J’ai marché sur la plage et resserré ma veste rose autour de moi. J’ai râlé quand des grains de sable ont commencé à venir se loger entre mes orteils, mais je n’ai pas eu le coeur à ôter mes baskets. Le sable était mouillé, léché par la marée descendante. Et puis j’avais la flemme. Et il y avait du vent. On n’allait pas rester longtemps. Et puis, ce n’était pas très grave.

Une heure et demi après, j’ai tapé bien fort les semelles avant de remonter dans sa voiture. Il n’aime pas y trouver du sable. Je lui ai souri. Il a dit « t’aurais pu enlever tes chaussures » pendant qu’il frottait consciencieusement ses pieds avec une serviette éponge verte. Je n’ai rien dit quand aux morceaux de coquillage, les larmes de sirène et les petits cailloux qui dormaient dans mes poches. J’ai levé les épaules, j’ai tourné la tête vers l’océan qui disparaissait et fait semblant de m’assoupir. Il a posé sa main sur ma cuisse. Il se peut qu’il ait compris que je transportais avec moi une partie de l’été.

En rentrant à la maison j’ai rangé mes converses tout en haut de l’armoire, déposé les cailloux sur l’étagère et les coquillages et autres verroteries dans le grand vase de l’entrée. Cuvée 2017.

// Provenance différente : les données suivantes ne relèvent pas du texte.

(* ===== verification/Page.v ===== *)
(** * Page: the state the script acts on

    The page state is the document together with the script's globals:
    the [mode] variable and the [loadedSvgs] object of the site's
    scripts, the click handlers registered on elements, and the
    asynchronous work in flight (the [fetch] promises of
    [preloadColorModeIcons] and [appendSvg]).  Closures of the code are
    represented by the [handler] and [task] constructors that name them
    with the values they capture (defunctionalisation). *)

From stdpp Require Import base gmap strings list.
From Stdlib Require Import String.
From S2P Require Import Prelude ClassList Dom Config.

Module Page.

(** The click handlers the code installs. *)
Inductive handler :=
  | HToggleDropdown                (** [button.onclick = toggleDropdown] *)
  | HThemeItem (value : string)    (** [dropdownItem.onclick = () => {...}] *)
  | HThemeButton (menu : nat)      (** the listener of [themeDropdownButton] *)
  | HToggleMenu.                   (** [addEventListener("click", toggleMenu)] *)

(** Pending continuations of [fetch(...).then(...)]. *)
Inductive task :=
  | TIconFetch (icons : list string) (idx : nat)
      (** [preloadColorModeIcons]: [.then(data => loadedSvgs[...] = data)] *)
  | TAppendSvg (path : string) (target : nat) (cls : string).
      (** [appendSvg(path, target, cls)] *)

Record page := mkPage {
  pdom : Dom.dom;
  onclick : gmap nat handler;          (** the [onclick] property *)
  listeners : list (nat * handler);    (** [addEventListener("click", ...)] *)
  tasks : list task;                   (** promises not yet settled *)
  mode : string;                       (** the global [mode] *)
  loadedSvgs : gmap string string;     (** the global [loadedSvgs] *)
}.

Definition set_pdom (d : Dom.dom) (s : page) : page :=
  mkPage d (onclick s) (listeners s) (tasks s) (mode s) (loadedSvgs s).
Definition set_onclick (m : gmap nat handler) (s : page) : page :=
  mkPage (pdom s) m (listeners s) (tasks s) (mode s) (loadedSvgs s).
Definition set_listeners (l : list (nat * handler)) (s : page) : page :=
  mkPage (pdom s) (onclick s) l (tasks s) (mode s) (loadedSvgs s).
Definition set_tasks (l : list task) (s : page) : page :=
  mkPage (pdom s) (onclick s) (listeners s) l (mode s) (loadedSvgs s).
Definition set_mode (m : string) (s : page) : page :=
  mkPage (pdom s) (onclick s) (listeners s) (tasks s) m (loadedSvgs s).
Definition set_loadedSvgs (m : gmap string string) (s : page) : page :=
  mkPage (pdom s) (onclick s) (listeners s) (tasks s) (mode s) m.

#[export] Instance page_HasDom : HasDom page := {|
  get_dom := pdom;
  set_dom := set_pdom;
  get_set_dom := fun _ _ => eq_refl;
|}.

Lemma get_dom_page s : get_dom s = pdom s.
Proof. reflexivity. Qed.
Lemma set_dom_page d s : set_dom d s = set_pdom d s.
Proof. reflexivity. Qed.

(** [el.onclick = h] and [el.addEventListener("click", h)]. *)
Definition set_onclick_of (i : nat) (h : handler) : js page unit :=
  js_modify (fun s => set_onclick (<[i := h]> (onclick s)) s).
Definition add_listener (i : nat) (h : handler) : js page unit :=
  js_modify (fun s => set_listeners (listeners s ++ [(i, h)]) s).

(** Starting a [fetch]: its continuation joins the pending tasks. *)
Definition spawn (t : task) : js page unit :=
  js_modify (fun s => set_tasks (tasks s ++ [t]) s).

(** [appendSvg(path, target, className)], defined in another script of
    the site: it requests the SVG file and, once it arrives, inserts it
    into [target] with the class [className].  Called, it only starts
    the request. *)
Definition appendSvg (path : string) (target : nat) (cls : string) : js page unit :=
  spawn (TAppendSvg path target cls).

(** The continuation of [appendSvg]: the markup becomes an [svg] child
    of the target with the class; a failed request inserts nothing. *)
Definition appendSvg_done (target : nat) (cls : string) (response : option string)
  : js page unit :=
  match response with
  | None => js_ret tt
  | Some markup =>
      svg <- dom_create "svg" ;;
      add_class svg cls ;;
      set_text svg markup ;;
      append target svg
  end.


(** ** Statements that only touch the document

    A predicate that ignores the document is kept by every statement that
    only reads or writes the document.  Most of the invariants about the
    globals follow from these rules and those of [Prelude]. *)
Definition dom_blind (P : page -> Prop) : Prop := forall d s, P (set_pdom d s) <-> P s.

Section DomBlind.
Context (P : page -> Prop) (HP : dom_blind P).

Lemma preserves_dom_do f : preserves P (dom_do f).
Proof. intros s Hs. simpl. apply HP. exact Hs. Qed.

Lemma preserves_dom_read {A} (f : Dom.dom -> A) : preserves P (dom_read f).
Proof. intros s Hs. exact Hs. Qed.

Lemma preserves_dom_create t : preserves P (dom_create t).
Proof. intros s Hs. unfold dom_create. simpl. apply HP. exact Hs. Qed.

Lemma preserves_set_onclick_of i h :
  (forall s m, P s -> P (set_onclick m s)) -> preserves P (set_onclick_of i h).
Proof. intros Hm s Hs. apply Hm. exact Hs. Qed.

Lemma preserves_add_class i c : preserves P (add_class i c).
Proof. apply preserves_dom_do. Qed.
Lemma preserves_set_text i t : preserves P (set_text i t).
Proof. apply preserves_dom_do. Qed.
Lemma preserves_append p c : preserves P (append p c).
Proof. apply preserves_dom_do. Qed.
Lemma preserves_set_attr i k v : preserves P (set_attr i k v).
Proof. apply preserves_dom_do. Qed.
End DomBlind.

Lemma dom_blind_loadedSvgs (Q : gmap string string -> Prop) : dom_blind (fun s => Q (loadedSvgs s)).
Proof. intros d s. reflexivity. Qed.

Lemma dom_blind_tasks (Q : list task -> Prop) : dom_blind (fun s => Q (tasks s)).
Proof. intros d s. reflexivity. Qed.

(** One DOM statement on a page, as an equation of the monad. *)
Lemma dom_create_page t (s : page) :
  dom_create t s = Normal (Dom.next_id (pdom s)) (set_pdom (Dom.created t (pdom s)) s).
Proof. reflexivity. Qed.

Lemma dom_do_page f (s : page) : dom_do f s = Normal tt (set_pdom (f (pdom s)) s).
Proof. reflexivity. Qed.

Lemma add_class_page i c (s : page) :
  add_class i c s = Normal tt (set_pdom (Dom.classList_add i c (pdom s)) s).
Proof. reflexivity. Qed.

Lemma append_page p c (s : page) : append p c s = Normal tt (set_pdom (Dom.appendChild p c (pdom s)) s).
Proof. reflexivity. Qed.

Lemma prepend_child_page p c (s : page) :
  prepend_child p c s = Normal tt (set_pdom (Dom.prepend p c (pdom s)) s).
Proof. reflexivity. Qed.

Lemma query_page sel (s : page) : query sel s = Normal (Dom.querySelector (pdom s) sel) s.
Proof. reflexivity. Qed.

Lemma set_pdom_twice d1 d2 (s : page) : set_pdom d1 (set_pdom d2 s) = set_pdom d1 s.
Proof. reflexivity. Qed.

Lemma pdom_set_pdom d (s : page) : pdom (set_pdom d s) = d.
Proof. reflexivity. Qed.

Lemma set_attr_page i k v (s : page) :
  set_attr i k v s = Normal tt (set_pdom (Dom.setAttribute i k v (pdom s)) s).
Proof. reflexivity. Qed.

Lemma set_text_page i t (s : page) : set_text i t s = Normal tt (set_pdom (Dom.setText i t (pdom s)) s).
Proof. reflexivity. Qed.

Lemma set_onclick_of_page i h (s : page) :
  set_onclick_of i h s = Normal tt (set_onclick (<[i := h]> (onclick s)) s).
Proof. reflexivity. Qed.

Lemma add_listener_page i h (s : page) :
  add_listener i h s = Normal tt (set_listeners (listeners s ++ [(i, h)]) s).
Proof. reflexivity. Qed.

Lemma appendSvg_page path i cls (s : page) :
  appendSvg path i cls s = Normal tt (set_tasks (tasks s ++ [TAppendSvg path i cls]) s).
Proof. reflexivity. Qed.

Lemma js_get_page (s : page) : js_get s = Normal s s.
Proof. reflexivity. Qed.

Lemma pdom_set_onclick m (s : page) : pdom (set_onclick m s) = pdom s.
Proof. reflexivity. Qed.
Lemma pdom_set_listeners l (s : page) : pdom (set_listeners l s) = pdom s.
Proof. reflexivity. Qed.
Lemma pdom_set_tasks l (s : page) : pdom (set_tasks l s) = pdom s.
Proof. reflexivity. Qed.

Lemma tasks_set_pdom d (s : page) : tasks (set_pdom d s) = tasks s.
Proof. reflexivity. Qed.
Lemma mode_set_pdom d (s : page) : mode (set_pdom d s) = mode s.
Proof. reflexivity. Qed.
Lemma loadedSvgs_set_pdom d (s : page) : loadedSvgs (set_pdom d s) = loadedSvgs s.
Proof. reflexivity. Qed.
Lemma onclick_set_pdom d (s : page) : onclick (set_pdom d s) = onclick s.
Proof. reflexivity. Qed.
Lemma listeners_set_pdom d (s : page) : listeners (set_pdom d s) = listeners s.
Proof. reflexivity. Qed.
Lemma set_tasks_set_pdom l d (s : page) : set_tasks l (set_pdom d s) = set_pdom d (set_tasks l s).
Proof. reflexivity. Qed.
Lemma set_onclick_set_pdom m d (s : page) : set_onclick m (set_pdom d s) = set_pdom d (set_onclick m s).
Proof. reflexivity. Qed.
Lemma set_listeners_set_pdom l d (s : page) :
  set_listeners l (set_pdom d s) = set_pdom d (set_listeners l s).
Proof. reflexivity. Qed.

Lemma onclick_set_tasks l (s : page) : onclick (set_tasks l s) = onclick s.
Proof. reflexivity. Qed.
Lemma listeners_set_tasks l (s : page) : listeners (set_tasks l s) = listeners s.
Proof. reflexivity. Qed.
Lemma tasks_set_tasks l (s : page) : tasks (set_tasks l s) = l.
Proof. reflexivity. Qed.
Lemma mode_set_tasks l (s : page) : mode (set_tasks l s) = mode s.
Proof. reflexivity. Qed.
Lemma loadedSvgs_set_tasks l (s : page) : loadedSvgs (set_tasks l s) = loadedSvgs s.
Proof. reflexivity. Qed.
Lemma onclick_set_listeners l (s : page) : onclick (set_listeners l s) = onclick s.
Proof. reflexivity. Qed.
Lemma listeners_set_listeners l (s : page) : listeners (set_listeners l s) = l.
Proof. reflexivity. Qed.
Lemma tasks_set_listeners l (s : page) : tasks (set_listeners l s) = tasks s.
Proof. reflexivity. Qed.
Lemma mode_set_listeners l (s : page) : mode (set_listeners l s) = mode s.
Proof. reflexivity. Qed.
Lemma loadedSvgs_set_listeners l (s : page) : loadedSvgs (set_listeners l s) = loadedSvgs s.
Proof. reflexivity. Qed.

Lemma dom_read_page {A} (f : Dom.dom -> A) (s : page) : dom_read f s = Normal (f (pdom s)) s.
Proof. reflexivity. Qed.

End Page.

#[export] Hint Rewrite Page.get_dom_page Page.set_dom_page : js_rw.
#[export] Hint Resolve Page.preserves_dom_do Page.preserves_dom_read Page.preserves_dom_create
  Page.preserves_add_class Page.preserves_set_text Page.preserves_append Page.preserves_set_attr
  Page.dom_blind_loadedSvgs Page.dom_blind_tasks : js.

(** A loop whose body is one DOM statement folds the statement over
    the document; written in the shape [run_page] leaves it in. *)
Lemma forEach_dom {A} (f : A -> Dom.dom -> Dom.dom) (l : list A) (s : Page.page) :
  js_forEach (fun x s => Normal tt (Page.set_pdom (f x (Page.pdom s)) s)) l s =
  Normal tt (Page.set_pdom (fold_left (fun d x => f x d) l (Page.pdom s)) s).
Proof.
  revert s. induction l as [|x l IH]; intros s; [by destruct s|].
  cbn [js_forEach]. unfold js_bind. rewrite IH. reflexivity.
Qed.

(** Run the DOM statements of a script on a symbolic page: the monad
    and the statement wrappers are unfolded, [createElement] names its
    fresh handle, and the page record is simplified.  A query whose
    result is not known stays as a [match]; rewriting it with its
    result and running again continues the script. *)
Ltac run_page :=
  cbv beta iota zeta delta [js_bind js_ret deref js_throw query query_in query_all dom_read dom_do
    js_modify dom_create set_textContent clear_children append add_class remove_class set_attr
    remove_child insert_before remove_node prepend_child get_dom set_dom Page.page_HasDom];
  rewrite ?Dom.createElement_created;
  cbv beta iota zeta;
  cbn [Page.pdom Page.set_pdom].

Create Rewrite HintDb page_rw.
#[export] Hint Rewrite Page.pdom_set_pdom Page.pdom_set_onclick Page.pdom_set_listeners
  Page.pdom_set_tasks Page.set_pdom_twice Page.tasks_set_pdom Page.mode_set_pdom
  Page.loadedSvgs_set_pdom Page.onclick_set_pdom Page.listeners_set_pdom Page.set_tasks_set_pdom
  Page.set_onclick_set_pdom Page.set_listeners_set_pdom
  Page.onclick_set_tasks Page.listeners_set_tasks Page.tasks_set_tasks Page.mode_set_tasks Page.loadedSvgs_set_tasks Page.onclick_set_listeners Page.listeners_set_listeners Page.tasks_set_listeners Page.mode_set_listeners Page.loadedSvgs_set_listeners : page_rw.

(** Run the next statement of a script whose outcome is known, keeping
    the document as a term of [Dom]'s operations. *)
Ltac run_stmt :=
  first [ rewrite (js_bind_Normal _ _ _ _ _ (Page.dom_create_page _ _))
        | rewrite (js_bind_Normal _ _ _ _ _ (Page.add_class_page _ _ _))
        | rewrite (js_bind_Normal _ _ _ _ _ (Page.append_page _ _ _))
        | rewrite (js_bind_Normal _ _ _ _ _ (Page.prepend_child_page _ _ _))
        | rewrite (js_bind_Normal _ _ _ _ _ (Page.set_attr_page _ _ _ _))
        | rewrite (js_bind_Normal _ _ _ _ _ (Page.set_text_page _ _ _))
        | rewrite (js_bind_Normal _ _ _ _ _ (Page.set_onclick_of_page _ _ _))
        | rewrite (js_bind_Normal _ _ _ _ _ (Page.add_listener_page _ _ _))
        | rewrite (js_bind_Normal _ _ _ _ _ (Page.appendSvg_page _ _ _ _))
        | rewrite (js_bind_Normal _ _ _ _ _ (Page.js_get_page _))
        | rewrite (js_bind_Normal _ _ _ _ _ (Page.query_page _ _))
        | rewrite (js_bind_Normal _ _ _ _ _ (deref_Some _ _ _)) ];
  autorewrite with page_rw.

D’ici quelques semaines je vais rattraper mes converses. Je glisserai mes pieds à l’intérieur. Il n’y aura plus de sable sous mes semelles mais toute la journée je sentirai les grains crisser sous la pression de mes plantes de pieds. J’irai peut-être fouiller dans une poche de la veste rose, et en ressortirai quelques grains collés à mes doigts. Il restera le souvenir de ce moment.